(* ===== verification/Session.v ===== *)
(** * The accept and serve loops ([crates/epix-protocol/src/server.rs],
    [serve] in [crates/epix-edx/src/server.rs])

    A node's inbound side: the doorman that sheds connections past its cap and
    drops those that do not speak, the hello gate, and per connection the loop
    that takes requests one at a time, runs up to eight handlers and refuses the
    rest, around one upload choker that every connection registers with and every
    handler consults.

    A node is the links it has accepted, in any phase, and the choker; anything a
    link, a handler, a clock or a cancelled task may do next is a step. A handler
    is one step, taken when it ends: it takes the choker's lock at most once, so
    nothing it does depends on what happens between. *)
From Stdlib Require Import ZArith Lia Strings.Byte.
From stdpp Require Import base list gmap strings relations.
From S2P Require Import Prelude Ordered Bitfield Crypt Manifest Choke Peer Wire Conn Handshake Server.
#[local] Open Scope Z_scope.

Definition MAX_INBOUND : nat := 400.
Definition EDX_FIRST_BYTE : byte := "E"%byte.

(** ** What a handler does to the choker *)

(** More than a request within the caps is ever charged. *)
Definition MAX_CHARGE : Z := 2 ^ 27.

(** Ids, offsets and lengths are unsigned on the wire. *)
Definition req_wf (r : Req) : Prop :=
  match r with GetRange _ _ ranges _ => Forall (λ r : ByteRange, is_u64 r.1 ∧ is_u64 r.2) ranges | _ => True end.
#[global] Instance req_wf_dec r : Decision (req_wf r).
Proof. unfold req_wf, is_u64. destruct r; apply _. Defined.

Class BackendSizes (S : Type) `{B : Backend S} := size_unsigned id s n c : (be_info id s).1 = Ok (Some (n, c)) → 0 <= n.

Lemma charge_within (f g : ByteRange → Z) k rs : 0 <= k → Forall (λ r, f r <= g r + k) rs → ∀ a b c, 0 <= c → a <= b + c →
  foldl sat_add64 a (map f rs) <= foldl sat_add64 b (map g rs) + c + k * blen rs.
Proof.
  intros Hk. induction 1 as [|r rs Hr _ IH]; intros a b c Hc Ha; cbn [map foldl]; [unfold blen; cbn; lia|].
  rewrite blen_cons. specialize (IH (sat_add64 a (f r)) (sat_add64 b (g r)) (c + k) ltac:(lia)). unfold sat_add64 in *. lia.
Qed.

Lemma charge_nonneg (f : ByteRange → Z) rs : (∀ r, 0 <= f r) → ∀ a, 0 <= a → 0 <= foldl sat_add64 a (map f rs).
Proof. intros Hf. induction rs as [|r rs IH]; intros a Ha; cbn; [done|]. apply IH. specialize (Hf r). unfold sat_add64, u64_max. lia. Qed.

Lemma range_charge_bounds rs : Forall (λ r : ByteRange, is_u64 r.1 ∧ is_u64 r.2) rs → blen rs <= MAX_RANGES_PER_REQ → range_total rs <= MAX_BYTES_PER_REQ →
  0 <= range_charge rs <= MAX_CHARGE.
Proof.
  intros Hu Hn Ht. assert (GROUP_BYTES = 16384) as EG by done. split.
  - apply charge_nonneg; [|done]. intros [s e]. cbn. destruct (Z.ltb_spec s e); [|done]. unfold sat_mul64, u64_max, div_ceil. rewrite EG.
    pose proof (Z.div_le_mono s (e + 16384 - 1) 16384 ltac:(lia) ltac:(lia)). lia.
  - pose proof (charge_within (λ r : ByteRange, if r.1 <? r.2 then sat_mul64 (div_ceil r.2 GROUP_BYTES - r.1 / GROUP_BYTES) GROUP_BYTES else 0)
      (λ r, sat_sub r.2 r.1) 32768 rs ltac:(lia)) as H. unfold range_charge, range_total in *.
    assert (Hf : Forall (λ r : ByteRange, (if r.1 <? r.2 then sat_mul64 (div_ceil r.2 GROUP_BYTES - r.1 / GROUP_BYTES) GROUP_BYTES else 0) <= sat_sub r.2 r.1 + 32768) rs).
    { eapply Forall_impl; [exact Hu|]. intros [s e] [Hs He]. cbn in *. unfold sat_sub, sat_mul64, div_ceil, is_u64, u64_max in *. rewrite EG.
      destruct (Z.ltb_spec s e); [|lia]. pose proof (Z.div_mod s 16384 ltac:(lia)). pose proof (Z.mod_pos_bound s 16384 ltac:(lia)).
      pose proof (Z.div_mod (e + 16384 - 1) 16384 ltac:(lia)). pose proof (Z.mod_pos_bound (e + 16384 - 1) 16384 ltac:(lia)). lia. }
    specialize (H Hf 0 0 0 ltac:(lia) ltac:(lia)). unfold MAX_RANGES_PER_REQ in *. change MAX_BYTES_PER_REQ with 67108864 in *. change MAX_CHARGE with 134217728. lia.
Qed.

Section judge.
Context {S : Type} `{B : Backend S} `{SZ : !BackendSizes S}.
Context (hash_iter : gmap bytes PeerAccount → list (bytes * PeerAccount)) (ctx : ServeCtx) (identity : PeerIdentity).

(** One consultation. *)
Definition judged (c c' : Choker) : Prop := ∃ n first_paint, 0 <= n <= MAX_CHARGE ∧
  c' = (serve_decision hash_iter (node_pk identity) n first_paint (foreground ctx) (now ctx) c).2.

Definition choker_step (o o' : option Choker) : Prop :=
  match o, o' with Some c, Some c' => rtc judged c c' | None, None => True | _, _ => False end.
#[local] Instance choker_step_preorder : PreOrder choker_step.
Proof.
  split; [intros [c|]; [apply rtc_refl|done]|]. intros [a|] [b|] [c|]; cbn; try done. intros H1 H2. by etransitivity.
Qed.

Definition judges {A} (m : Srv S A) : Prop := ∀ e, choker_step (choker e) (choker (m e).2).

Lemma judges_bind {A A'} (m : Srv S A) (f : A → Srv S A') : judges m → (∀ a, judges (f a)) → judges (m ≫= f).
Proof. intros Hm Hf e. unfold mbind, srv_bind. specialize (Hm e). destruct (m e) as [a e1]. cbn in Hm. etransitivity; [exact Hm|apply Hf]. Qed.
Lemma judges_bind_ok {A A'} (m : Srv S A) (f : A → Srv S A') (P : A → Prop) : judges m → (∀ e, P (m e).1) → (∀ a, P a → judges (f a)) → judges (m ≫= f).
Proof.
  intros Hm HP Hf e. unfold mbind, srv_bind. specialize (Hm e). specialize (HP e). destruct (m e) as [a e1]. cbn in Hm, HP.
  etransitivity; [exact Hm|by apply Hf].
Qed.
Lemma judges_same {A} (m : Srv S A) : (∀ e, choker (m e).2 = choker e) → judges m.
Proof. intros H e. by rewrite H. Qed.
Lemma judges_ret {A} (a : A) : judges (mret a).
Proof. by apply judges_same. Qed.
Lemma judges_put l b : judges (put l b).
Proof. by apply judges_same. Qed.
Lemma judges_respond r : judges (respond r).
Proof. apply judges_bind; [apply judges_put|intros; apply judges_ret]. Qed.
Lemma judges_cancelled : judges take_cancelled.
Proof. by apply judges_same. Qed.
Lemma judges_shutdown : judges shutdown.
Proof. by apply judges_same. Qed.
Lemma judges_served items : judges (on_served items).
Proof. by apply judges_same. Qed.
Lemma judges_slot : judges encode_queue_slot.
Proof. by apply judges_same. Qed.
Lemma judges_store {A} (f : S → A * S) : judges (with_store f).
Proof. apply judges_same. intros e. unfold with_store. by destruct (f _). Qed.
End judge.

Create HintDb judge.
#[export] Hint Resolve judges_ret judges_put judges_respond judges_cancelled judges_shutdown judges_served judges_slot judges_store : judge.

(** Through a sequence of operations that do not consult by themselves. *)
Ltac judge :=
  repeat first
    [ solve [eauto with judge]
    | apply judges_bind; [|intros ?]
    | match goal with
      | |- judges _ _ _ (if ?b then _ else _) => destruct b
      | |- judges _ _ _ (match ?x with _ => _ end) => destruct x
      end ].

Section handlers.
Context {S : Type} `{B : Backend S} `{SZ : !BackendSizes S}.
Context (hash_iter : gmap bytes PeerAccount → list (bytes * PeerAccount)) (ctx : ServeCtx) (identity : PeerIdentity).
Notation judges := (judges (S := S) hash_iter ctx identity).

Lemma judges_consult n fp : 0 <= n <= MAX_CHARGE → judges (consult hash_iter ctx identity n fp).
Proof.
  intros Hn e. unfold consult, with_choker. destruct (choker e) as [c|] eqn:E; cbn; [|by rewrite E].
  destruct (serve_decision _ _ _ _ _ _ c) as [d c'] eqn:Ed. cbn. apply rtc_once. exists n, fp. split; [done|]. by rewrite Ed.
Qed.

Lemma judges_signed fuel : ∀ b, judges (serve_signed_loop fuel b).
Proof. induction fuel as [|fuel IH]; intros b; cbn [serve_signed_loop]; judge; auto. Qed.

Lemma judges_pack {D A} (next : D → Srv S (option A)) cost flush todo : (∀ b, judges (next b)) → (∀ batch, judges (flush batch)) →
  ∀ batch n, judges (pack next cost flush todo batch n).
Proof. intros Hn Hf. induction todo as [|b todo IH]; intros batch n; cbn [pack]; judge; auto. Qed.

Lemma judges_send_many l last items : judges (send_many l last items).
Proof. unfold send_many, stalled_teardown. judge. Qed.

Lemma judges_sink_send l buf last : judges (sink_send l buf last).
Proof. unfold sink_send. judge. Qed.
Lemma judges_write_loop l fuel : ∀ buf rest, judges (sink_write_loop l fuel buf rest).
Proof. induction fuel as [|fuel IH]; intros buf [|x rest]; cbn [sink_write_loop]; judge; auto using judges_sink_send. Qed.
Lemma judges_write_all l data fuel : ∀ buf, judges (write_all l fuel buf data).
Proof. induction fuel as [|fuel IH]; intros buf; destruct data as [|x data]; cbn [write_all]; judge; auto; apply judges_write_loop. Qed.
Lemma judges_write_each l writes : ∀ buf, judges (write_each l buf writes).
Proof. induction writes as [|w writes IH]; intros buf; cbn [write_each]; judge; auto. intros e. apply judges_write_all. Qed.
Lemma judges_stream l obj ranges : judges (stream_range ctx l obj ranges).
Proof. unfold stream_range. judge; auto using judges_write_each, judges_sink_send. Qed.
#[local] Hint Resolve judges_stream : judge.

Lemma judges_mask addrs : ∀ i bits, judges (shard_mask_loop i addrs bits).
Proof. induction addrs as [|a addrs IH]; intros i bits; cbn [shard_mask_loop]; judge; auto. Qed.

Lemma servable_sizes objs : ∀ e : Env S, Forall (λ i : ObjId * Z, 0 <= i.2 <= MAX_CHARGE) (many_servable objs e).1.
Proof.
  induction objs as [|o objs IH]; intros e; cbn [many_servable]; [constructor|]. unfold mbind, srv_bind, with_store.
  destruct (be_info o (store e)) as [stat s] eqn:E. specialize (IH (mkEnv s (choker e) (sends e) (cancels e) (slot e) (log e) (shut e) (credited e))).
  destruct (many_servable objs _) as [rest e1]. cbn in IH |- *. destruct stat as [[[n []]|]|]; try done. destruct (Z.leb_spec n MAX_MANY_ITEM_BYTES) as [Hn|]; [|done].
  constructor; [|done]. cbn. pose proof (size_unsigned o (store e) n true ltac:(by rewrite E)). unfold MAX_MANY_ITEM_BYTES in Hn. change MAX_CHARGE with 134217728. lia.
Qed.

Lemma judges_servable objs : judges (many_servable objs).
Proof. induction objs as [|o objs IH]; cbn [many_servable]; judge; auto. Qed.

Lemma judges_admit todo : Forall (λ i : ObjId * Z, 0 <= i.2 <= MAX_CHARGE) todo → ∀ adm bulk, judges (admit_loop hash_iter ctx identity todo adm bulk).
Proof.
  induction 1 as [|i todo Hi _ IH]; intros adm bulk; cbn [admit_loop]; [apply judges_ret|].
  apply judges_bind; [by apply judges_consult|]. intros [[[] ?]|]; judge; auto.
Qed.

Lemma judges_framed l servable : judges (read_and_frame_many ctx l servable).
Proof.
  apply judges_bind; [apply judges_pack; [intros; unfold read_item; judge|intros; apply judges_send_many]|].
  intros [batch|]; [|apply judges_ret]. apply judges_bind; [apply judges_send_many|intros; apply judges_ret].
Qed.

Lemma judges_many objs : judges (serve_many hash_iter ctx identity objs).
Proof.
  unfold serve_many. destruct (_ <? _); [apply judges_respond|].
  apply (judges_bind_ok _ _ _ _ _ (Forall (λ i : ObjId * Z, 0 <= i.2 <= MAX_CHARGE))); [apply judges_servable|apply servable_sizes|].
  intros sv Hsv. apply judges_bind; [by apply judges_admit|].
  intros [[adm bulk] rr]. destruct (_ && _); [apply judges_respond|]. apply judges_bind; [apply judges_slot|].
  intros []; [apply judges_framed|apply judges_respond].
Qed.

Lemma judges_range obj ranges d : Forall (λ r : ByteRange, is_u64 r.1 ∧ is_u64 r.2) ranges → judges (serve_range hash_iter ctx identity obj ranges d).
Proof.
  intros Hu. unfold serve_range. destruct (_ || _) eqn:E; [apply judges_respond|]. apply orb_false_iff in E as [Hn%Z.ltb_ge Ht%Z.ltb_ge].
  apply judges_bind; [apply judges_store|intros stat]. apply judges_bind; [by apply judges_consult, range_charge_bounds|]. intros dec.
  assert (∀ l, judges (serve_admitted ctx identity l obj ranges (range_charge ranges))) by (intros l; unfold serve_admitted; judge; auto using judges_stream).
  destruct dec as [[[] ?]|]; judge.
Qed.

Lemma judges_handle req : req_wf req → judges (handle hash_iter ctx identity req).
Proof.
  intros Hw. destruct req; cbn [handle]; try apply judges_respond; try apply judges_ret.
  - unfold serve_get_signed. destruct (get_signed _ _ _); [apply judges_signed|apply judges_respond].
  - apply judges_bind; [apply judges_pack; intros; [apply judges_ret|apply judges_put]|intros [?|]; [apply judges_respond|apply judges_ret]].
  - by apply judges_range.
  - apply judges_many.
  - unfold serve_bitfield. judge.
  - unfold serve_updates_since. destruct (control ctx); [|apply judges_respond]. destruct (ctl_updates_since _ _).
    apply judges_bind; [apply judges_pack; intros; [apply judges_ret|apply judges_put]|intros [?|]; [apply judges_respond|apply judges_ret]].
  - apply judges_bind; [apply judges_mask|intros; apply judges_respond].
Qed.
End handlers.

(** ** A node's links *)

Inductive phase := Peeking | Greeting | Serving (identity : PeerIdentity) | Ended.

(** [hash] is the Noise handshake hash, [permit] whether the link holds one of
    the accept loop's, [waiting] the request the loop has taken and holds while
    it awaits a serve permit, [tasks] the handlers running, each with a permit
    and its own copy of the identity. *)
Record Link := mkLink { hash : option bytes; phase_of : phase; permit : bool; waiting : option (Z * Req);
  tasks : list (PeerIdentity * Z * Req) }.

Record Node := mkNode { links : gmap Z Link; node_choker : option Choker }.

Inductive event :=
  | Shed                                                  (** past the cap, a connection was dropped *)
  | Greeted (k : Z) (id : PeerIdentity)
  | Taken (k s : Z) (r : Req)
  | Started (k s : Z) (r : Req)
  | Refused (k s : Z) (r : Resp)
  | Finished (k s : Z) (out : list Out).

────────────────

Would you please repeat exactly the lines above, starting at the line with "Definition req_wf (r" and stopping at the line with "destruct (Z.ltb_spec s e); [|lia].", both included?

[PROBLEM SOLUTION]:
Definition req_wf (r : Req) : Prop :=
  match r with GetRange _ _ ranges _ => Forall (λ r : ByteRange, is_u64 r.1 ∧ is_u64 r.2) ranges | _ => True end.
#[global] Instance req_wf_dec r : Decision (req_wf r).
Proof. unfold req_wf, is_u64. destruct r; apply _. Defined.

Class BackendSizes (S : Type) `{B : Backend S} := size_unsigned id s n c : (be_info id s).1 = Ok (Some (n, c)) → 0 <= n.

Lemma charge_within (f g : ByteRange → Z) k rs : 0 <= k → Forall (λ r, f r <= g r + k) rs → ∀ a b c, 0 <= c → a <= b + c →
  foldl sat_add64 a (map f rs) <= foldl sat_add64 b (map g rs) + c + k * blen rs.
Proof.
  intros Hk. induction 1 as [|r rs Hr _ IH]; intros a b c Hc Ha; cbn [map foldl]; [unfold blen; cbn; lia|].
  rewrite blen_cons. specialize (IH (sat_add64 a (f r)) (sat_add64 b (g r)) (c + k) ltac:(lia)). unfold sat_add64 in *. lia.
Qed.

Lemma charge_nonneg (f : ByteRange → Z) rs : (∀ r, 0 <= f r) → ∀ a, 0 <= a → 0 <= foldl sat_add64 a (map f rs).
Proof. intros Hf. induction rs as [|r rs IH]; intros a Ha; cbn; [done|]. apply IH. specialize (Hf r). unfold sat_add64, u64_max. lia. Qed.

Lemma range_charge_bounds rs : Forall (λ r : ByteRange, is_u64 r.1 ∧ is_u64 r.2) rs → blen rs <= MAX_RANGES_PER_REQ → range_total rs <= MAX_BYTES_PER_REQ →
  0 <= range_charge rs <= MAX_CHARGE.
Proof.
  intros Hu Hn Ht. assert (GROUP_BYTES = 16384) as EG by done. split.
  - apply charge_nonneg; [|done]. intros [s e]. cbn. destruct (Z.ltb_spec s e); [|done]. unfold sat_mul64, u64_max, div_ceil. rewrite EG.
    pose proof (Z.div_le_mono s (e + 16384 - 1) 16384 ltac:(lia) ltac:(lia)). lia.
  - pose proof (charge_within (λ r : ByteRange, if r.1 <? r.2 then sat_mul64 (div_ceil r.2 GROUP_BYTES - r.1 / GROUP_BYTES) GROUP_BYTES else 0)
      (λ r, sat_sub r.2 r.1) 32768 rs ltac:(lia)) as H. unfold range_charge, range_total in *.
    assert (Hf : Forall (λ r : ByteRange, (if r.1 <? r.2 then sat_mul64 (div_ceil r.2 GROUP_BYTES - r.1 / GROUP_BYTES) GROUP_BYTES else 0) <= sat_sub r.2 r.1 + 32768) rs).
    { eapply Forall_impl; [exact Hu|]. intros [s e] [Hs He]. cbn in *. unfold sat_sub, sat_mul64, div_ceil, is_u64, u64_max in *. rewrite EG.
      destruct (Z.ltb_spec s e); [|lia]. pose proof (Z.div_mod s 16384 ltac:(lia)). pose proof (Z.mod_pos_bound s 16384 ltac:(lia)).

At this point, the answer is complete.